··· DATA SHOWN

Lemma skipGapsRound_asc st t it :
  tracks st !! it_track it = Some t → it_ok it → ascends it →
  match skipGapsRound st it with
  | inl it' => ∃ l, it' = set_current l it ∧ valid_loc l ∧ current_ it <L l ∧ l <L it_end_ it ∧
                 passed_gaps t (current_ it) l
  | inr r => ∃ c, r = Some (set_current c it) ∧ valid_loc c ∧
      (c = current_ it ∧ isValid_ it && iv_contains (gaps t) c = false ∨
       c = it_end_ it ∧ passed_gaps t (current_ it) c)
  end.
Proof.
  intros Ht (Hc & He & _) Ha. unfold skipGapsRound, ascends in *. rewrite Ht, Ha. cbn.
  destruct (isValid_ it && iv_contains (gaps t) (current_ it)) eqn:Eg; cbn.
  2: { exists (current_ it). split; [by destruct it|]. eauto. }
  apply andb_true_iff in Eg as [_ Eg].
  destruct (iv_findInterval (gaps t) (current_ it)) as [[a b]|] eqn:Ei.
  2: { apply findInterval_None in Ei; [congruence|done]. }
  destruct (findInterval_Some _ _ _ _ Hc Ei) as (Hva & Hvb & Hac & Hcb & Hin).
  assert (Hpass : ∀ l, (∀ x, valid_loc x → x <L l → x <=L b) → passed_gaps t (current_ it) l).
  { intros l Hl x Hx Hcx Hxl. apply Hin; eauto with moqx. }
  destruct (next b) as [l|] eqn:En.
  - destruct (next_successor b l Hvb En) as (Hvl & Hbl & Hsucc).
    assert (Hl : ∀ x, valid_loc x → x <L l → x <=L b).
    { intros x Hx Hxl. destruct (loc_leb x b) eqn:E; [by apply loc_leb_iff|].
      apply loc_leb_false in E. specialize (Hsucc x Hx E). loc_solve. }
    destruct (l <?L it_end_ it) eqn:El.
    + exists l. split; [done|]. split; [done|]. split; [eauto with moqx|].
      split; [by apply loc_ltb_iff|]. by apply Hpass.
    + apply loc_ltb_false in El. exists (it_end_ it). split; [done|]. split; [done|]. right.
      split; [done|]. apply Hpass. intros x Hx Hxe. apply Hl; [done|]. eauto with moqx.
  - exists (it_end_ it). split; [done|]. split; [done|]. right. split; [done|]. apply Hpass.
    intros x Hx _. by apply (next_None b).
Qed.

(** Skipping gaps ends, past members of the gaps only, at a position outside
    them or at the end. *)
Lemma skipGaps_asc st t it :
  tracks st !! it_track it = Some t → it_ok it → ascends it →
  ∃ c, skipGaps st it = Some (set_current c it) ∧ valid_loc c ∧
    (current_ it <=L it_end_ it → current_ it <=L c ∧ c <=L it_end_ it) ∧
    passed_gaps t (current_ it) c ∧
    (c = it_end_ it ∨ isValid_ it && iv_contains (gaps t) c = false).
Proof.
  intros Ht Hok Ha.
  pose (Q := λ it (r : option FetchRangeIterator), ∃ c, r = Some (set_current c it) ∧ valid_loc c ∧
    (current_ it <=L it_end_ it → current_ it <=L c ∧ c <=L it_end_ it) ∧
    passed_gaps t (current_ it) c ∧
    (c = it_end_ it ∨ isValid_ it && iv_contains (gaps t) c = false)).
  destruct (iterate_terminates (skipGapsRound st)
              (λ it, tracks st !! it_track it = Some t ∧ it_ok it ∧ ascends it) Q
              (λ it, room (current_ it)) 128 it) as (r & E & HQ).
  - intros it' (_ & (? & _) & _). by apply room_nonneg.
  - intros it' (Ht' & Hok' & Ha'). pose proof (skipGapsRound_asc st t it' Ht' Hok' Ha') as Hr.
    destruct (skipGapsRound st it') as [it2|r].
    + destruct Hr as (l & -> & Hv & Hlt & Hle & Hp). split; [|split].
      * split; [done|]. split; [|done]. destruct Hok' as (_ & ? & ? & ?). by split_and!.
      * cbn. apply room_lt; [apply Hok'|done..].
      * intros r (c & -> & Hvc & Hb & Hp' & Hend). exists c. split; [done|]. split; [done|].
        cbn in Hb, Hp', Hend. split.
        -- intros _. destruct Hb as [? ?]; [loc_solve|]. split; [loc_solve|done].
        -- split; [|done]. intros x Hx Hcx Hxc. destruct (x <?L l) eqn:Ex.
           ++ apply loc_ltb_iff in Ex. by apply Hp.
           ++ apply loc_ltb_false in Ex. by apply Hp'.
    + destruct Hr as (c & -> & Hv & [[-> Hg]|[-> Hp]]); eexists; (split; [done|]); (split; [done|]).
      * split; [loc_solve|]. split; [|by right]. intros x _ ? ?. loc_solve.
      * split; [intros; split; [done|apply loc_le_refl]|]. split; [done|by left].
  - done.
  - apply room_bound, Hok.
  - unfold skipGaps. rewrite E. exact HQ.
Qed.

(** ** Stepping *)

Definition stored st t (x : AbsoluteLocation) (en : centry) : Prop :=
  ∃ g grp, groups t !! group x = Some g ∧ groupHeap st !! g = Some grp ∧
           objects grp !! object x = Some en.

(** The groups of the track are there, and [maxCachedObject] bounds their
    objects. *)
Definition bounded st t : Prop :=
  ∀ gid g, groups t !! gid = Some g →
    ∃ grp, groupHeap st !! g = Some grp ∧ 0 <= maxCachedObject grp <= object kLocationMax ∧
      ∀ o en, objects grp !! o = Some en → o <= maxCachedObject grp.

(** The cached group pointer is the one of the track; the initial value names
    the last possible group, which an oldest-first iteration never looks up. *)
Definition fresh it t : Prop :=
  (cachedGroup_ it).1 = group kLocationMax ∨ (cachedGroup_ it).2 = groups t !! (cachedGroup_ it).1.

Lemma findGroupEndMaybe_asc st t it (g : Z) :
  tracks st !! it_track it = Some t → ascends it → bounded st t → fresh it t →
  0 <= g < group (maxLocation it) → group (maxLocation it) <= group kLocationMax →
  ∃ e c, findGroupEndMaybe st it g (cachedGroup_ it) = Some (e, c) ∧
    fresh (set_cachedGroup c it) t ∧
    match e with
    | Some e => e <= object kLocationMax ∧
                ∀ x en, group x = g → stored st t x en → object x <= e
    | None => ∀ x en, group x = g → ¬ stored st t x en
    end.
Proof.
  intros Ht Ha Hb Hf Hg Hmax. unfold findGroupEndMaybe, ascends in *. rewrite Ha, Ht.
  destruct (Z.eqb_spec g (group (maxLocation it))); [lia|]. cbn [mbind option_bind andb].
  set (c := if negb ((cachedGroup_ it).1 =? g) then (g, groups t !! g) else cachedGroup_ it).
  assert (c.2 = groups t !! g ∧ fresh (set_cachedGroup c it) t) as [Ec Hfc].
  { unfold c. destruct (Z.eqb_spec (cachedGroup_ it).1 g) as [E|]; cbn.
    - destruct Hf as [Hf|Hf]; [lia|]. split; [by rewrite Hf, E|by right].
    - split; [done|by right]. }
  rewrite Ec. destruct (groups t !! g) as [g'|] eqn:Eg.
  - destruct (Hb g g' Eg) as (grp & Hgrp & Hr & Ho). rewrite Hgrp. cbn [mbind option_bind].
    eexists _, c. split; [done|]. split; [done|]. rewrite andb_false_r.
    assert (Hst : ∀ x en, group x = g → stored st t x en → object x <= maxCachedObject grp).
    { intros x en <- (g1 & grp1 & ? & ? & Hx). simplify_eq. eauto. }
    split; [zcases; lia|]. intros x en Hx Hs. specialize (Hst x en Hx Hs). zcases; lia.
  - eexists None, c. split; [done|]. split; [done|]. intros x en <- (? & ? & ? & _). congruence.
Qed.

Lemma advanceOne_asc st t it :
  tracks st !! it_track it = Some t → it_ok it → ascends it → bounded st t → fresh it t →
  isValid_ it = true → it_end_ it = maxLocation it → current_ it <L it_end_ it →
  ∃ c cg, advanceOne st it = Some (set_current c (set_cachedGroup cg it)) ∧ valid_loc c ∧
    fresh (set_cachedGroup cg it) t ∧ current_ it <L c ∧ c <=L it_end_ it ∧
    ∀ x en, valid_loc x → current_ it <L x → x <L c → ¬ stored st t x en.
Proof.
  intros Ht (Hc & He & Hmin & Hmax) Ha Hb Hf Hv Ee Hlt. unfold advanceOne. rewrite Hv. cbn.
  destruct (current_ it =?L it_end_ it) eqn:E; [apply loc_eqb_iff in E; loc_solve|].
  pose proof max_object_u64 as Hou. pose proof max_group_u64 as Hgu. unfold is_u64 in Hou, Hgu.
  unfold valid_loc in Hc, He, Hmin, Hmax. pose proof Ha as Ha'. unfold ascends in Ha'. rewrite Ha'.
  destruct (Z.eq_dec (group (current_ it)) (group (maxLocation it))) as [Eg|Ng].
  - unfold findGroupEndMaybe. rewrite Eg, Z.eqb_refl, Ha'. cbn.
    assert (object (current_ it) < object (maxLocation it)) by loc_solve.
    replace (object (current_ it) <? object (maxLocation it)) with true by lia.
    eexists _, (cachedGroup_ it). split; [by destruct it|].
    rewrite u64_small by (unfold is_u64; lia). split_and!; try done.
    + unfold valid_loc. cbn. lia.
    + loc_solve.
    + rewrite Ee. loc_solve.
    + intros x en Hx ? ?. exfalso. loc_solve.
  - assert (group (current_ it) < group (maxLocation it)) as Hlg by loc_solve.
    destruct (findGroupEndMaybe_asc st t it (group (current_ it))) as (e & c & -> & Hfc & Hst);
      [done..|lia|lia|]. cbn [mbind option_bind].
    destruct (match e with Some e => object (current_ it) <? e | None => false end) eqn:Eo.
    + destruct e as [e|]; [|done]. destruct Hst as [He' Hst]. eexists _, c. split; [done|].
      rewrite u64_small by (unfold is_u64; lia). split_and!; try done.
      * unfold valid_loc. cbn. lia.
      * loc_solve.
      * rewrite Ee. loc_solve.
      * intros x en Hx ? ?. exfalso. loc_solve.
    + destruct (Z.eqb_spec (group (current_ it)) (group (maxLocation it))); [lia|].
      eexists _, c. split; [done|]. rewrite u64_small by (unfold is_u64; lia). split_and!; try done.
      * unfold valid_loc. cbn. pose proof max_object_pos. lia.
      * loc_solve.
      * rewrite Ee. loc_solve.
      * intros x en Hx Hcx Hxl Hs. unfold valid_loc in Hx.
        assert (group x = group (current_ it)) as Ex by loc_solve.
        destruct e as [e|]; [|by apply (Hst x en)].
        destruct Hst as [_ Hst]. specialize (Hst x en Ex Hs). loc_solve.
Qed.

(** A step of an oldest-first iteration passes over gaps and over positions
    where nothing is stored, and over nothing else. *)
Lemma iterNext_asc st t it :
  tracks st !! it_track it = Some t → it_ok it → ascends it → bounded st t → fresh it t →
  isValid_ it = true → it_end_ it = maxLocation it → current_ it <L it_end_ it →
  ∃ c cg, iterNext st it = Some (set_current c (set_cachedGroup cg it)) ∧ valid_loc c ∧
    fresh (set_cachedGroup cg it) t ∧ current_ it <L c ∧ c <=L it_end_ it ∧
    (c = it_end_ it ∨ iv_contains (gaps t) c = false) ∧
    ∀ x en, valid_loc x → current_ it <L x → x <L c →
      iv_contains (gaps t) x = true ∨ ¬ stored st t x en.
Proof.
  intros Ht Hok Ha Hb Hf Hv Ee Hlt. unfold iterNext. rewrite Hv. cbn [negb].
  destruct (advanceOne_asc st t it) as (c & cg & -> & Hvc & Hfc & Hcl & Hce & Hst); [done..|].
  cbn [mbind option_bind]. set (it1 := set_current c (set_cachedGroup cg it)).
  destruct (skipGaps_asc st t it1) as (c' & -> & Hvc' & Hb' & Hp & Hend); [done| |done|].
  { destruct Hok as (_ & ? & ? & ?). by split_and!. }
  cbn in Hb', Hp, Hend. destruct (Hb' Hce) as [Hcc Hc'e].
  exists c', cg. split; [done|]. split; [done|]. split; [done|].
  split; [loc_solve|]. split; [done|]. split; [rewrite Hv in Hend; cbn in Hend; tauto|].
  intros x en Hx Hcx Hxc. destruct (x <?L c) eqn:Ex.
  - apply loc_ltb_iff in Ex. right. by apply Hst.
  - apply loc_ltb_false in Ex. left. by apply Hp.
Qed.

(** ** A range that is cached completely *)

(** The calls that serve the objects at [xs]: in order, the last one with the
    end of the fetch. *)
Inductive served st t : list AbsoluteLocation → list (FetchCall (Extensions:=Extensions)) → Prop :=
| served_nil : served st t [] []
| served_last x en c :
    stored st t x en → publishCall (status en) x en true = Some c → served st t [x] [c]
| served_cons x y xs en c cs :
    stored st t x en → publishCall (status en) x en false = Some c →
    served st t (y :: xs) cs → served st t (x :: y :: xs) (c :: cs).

······

> **TASK BRIEF**
Extract every line containing the string "else" from the data above.

> **SOLUTION TO THE PROBLEM**
  set (c := if negb ((cachedGroup_ it).1 =? g) then (g, groups t !! g) else cachedGroup_ it).
    where nothing is stored, and over nothing else. *)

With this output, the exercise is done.